Williams, qui a une expérience de l’horreur méchamment déconcertante avec Apple’s Servant et son propre court métrage The Devil’s Harmony, utilise un sens intime du lieu pour se glisser dans la peau du spectateur. Le scénario de Russell T Davies utilise à merveille les stéréotypes gallois pour faire monter la tension.
Bien sûr, cet épisode vit et meurt grâce à Millie Gibson. Heureusement, elle est plus qu’à la hauteur de la tâche, prenant le devant de la scène à deux mains dans une performance plus nuancée et plus complexe que ce que la série a exigé d’elle jusqu’à présent. Chuchotez-la, mais elle en fait presque assez pour nous faire oublier la grosse boule de charisme qu’est Ncuti Gatwa. Presque.
Puis… la vie continue. Pendant un instant, on a l’impression que le Docteur s’est vraiment éclipsé pour de bon. Le déploiement expert d’UNIT et de Kate Lethbridge-Stewart ne fait qu’accentuer la gravité – ou plutôt la mavité ? – de la situation. C’est à ce moment-là, au bout d’une demi-heure environ, que le déclic se produit : non seulement la série actuelle d’épisodes exceptionnels se poursuit, mais nous nous dirigeons à présent vers une saison de Who à part entière.
S’il y a un défaut à cette remarquable entrée dans l’univers des Who, c’est que le dernier tiers trébuche légèrement, perdant le poids de l’horreur et l’élan vers l’avant au fur et à mesure qu’il s’éloigne du Pays de Galles.
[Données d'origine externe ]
(* ===== verification/PubSub.v ===== *)
(** * PubSub: publish and subscribe (src/net/commands.cpp, src/net/server.cpp)

    Clients come, subscribe, publish, unsubscribe and go ([ps_exec], the handlers of the
    program); what that means is the list of the subscriptions in force ([ps_spec]). Messages
    are written directly to the sockets of the subscribers, and what a socket does not take at
    once is lost ([takes]). *)

From S2P Require Import Prelude Numerals Str Buffer Protocol Server Commands.
From stdpp Require Import list gmap fin_maps fin_sets.
From S2P Require Import Net.

Local Open Scope Z_scope.

(** ** Events *)

Inductive ps_event :=
  | EvOpen (name : list ascii)
  | EvSubscribe (name : list ascii) (channels : list (list ascii))
  | EvUnsubscribe (name : list ascii) (channels : list (list ascii))
  | EvPublish (name channel message : list ascii)
  | EvClose (name : list ascii).

(** What the handlers do: the server, what is sent to subscribers, and the reply. The
    read handler closes a session when nothing could be read. *)
Definition ps_exec (env : Env) (sv : Server) (ev : ps_event)
  : option (Server * list (list ascii * list ascii) * list ascii) :=
  match ev with
  | EvOpen name => Some (AttachSession sv name (Session_new EPOLLIN), [], [])
  | EvSubscribe name channels => PubSubSubscribeCommand env sv (Some name) (request (bs "subscribe" :: channels))
  | EvUnsubscribe name channels => PubSubUnsubscribeCommand env sv (Some name) (request (bs "unsubscribe" :: channels))
  | EvPublish name channel message => PubSubPublishCommand env sv (Some name) (request [bs "publish"; channel; message])
  | EvClose name =>
      '(_, sv, _) ← ReadProc (λ (_ : unit) _ _ _, None) tt sv name [RdClosed];
      Some (sv, [], [])
  end.

(** ** Subscriptions *)

(** The subscriptions in force: who, and to what, in the order in which they were made. *)
Abbreviation subscriptions := (list (list ascii * list ascii)).

Definition subscribers (R : subscriptions) (channel : list ascii) : list (list ascii) := (filter (λ p, p.2 = channel) R).*1.

Definition channels_of (R : subscriptions) (name : list ascii) : gset (list ascii) :=
  list_to_set (filter (λ p, p.1 = name) R).*2.

Definition confirm (cmd channel : list ascii) (R : subscriptions) (name : list ascii) : list ascii :=
  PackSubscriptionResArrayIntoStream cmd channel (Z.of_nat (size (channels_of R name))) false.

Fixpoint subscribe_spec (R : subscriptions) (name : list ascii) (channels : list (list ascii)) : subscriptions * list ascii :=
  match channels with
  | [] => (R, [])
  | ch :: channels =>
      let R := R ++ [(name, ch)] in
      let '(R', lines) := subscribe_spec R name channels in (R', confirm (bs "subscribe") ch R name ++ lines)
  end.

Fixpoint unsubscribe_spec (R : subscriptions) (name : list ascii) (channels : list (list ascii)) : subscriptions * list ascii :=
  match channels with
  | [] => (R, [])
  | ch :: channels =>
      let R := filter (λ p, p <> (name, ch)) R in
      let '(R', lines) := unsubscribe_spec R name channels in (R', confirm (bs "unsubscribe") ch R name ++ lines)
  end.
Après un départ en fanfare, tout semble s’acheminer vers une fin un peu télégraphiée.
Mais, comme nous le dit le dernier numéro de « The Devil’s Chord », il y a toujours un rebondissement à la fin. Nous ne le dévoilerons pas ici, mais il conclut l’une des heures les plus troublantes de Doctor Who ; c’est un tour de force horrifique qui restera gravé dans votre mémoire pendant des années. Qui a besoin du Docteur, hein ?
73 Yards » sera diffusé le 24 mai à 19h00 sur Disney Plus et le 25 mai à minuit sur BBC iPlayer, avant d’être diffusé plus tard dans la journée en direct sur BBC One.
Pour d’autres nouveautés télévisuelles, consultez notre guide des meilleures nouvelles séries à venir en 2024.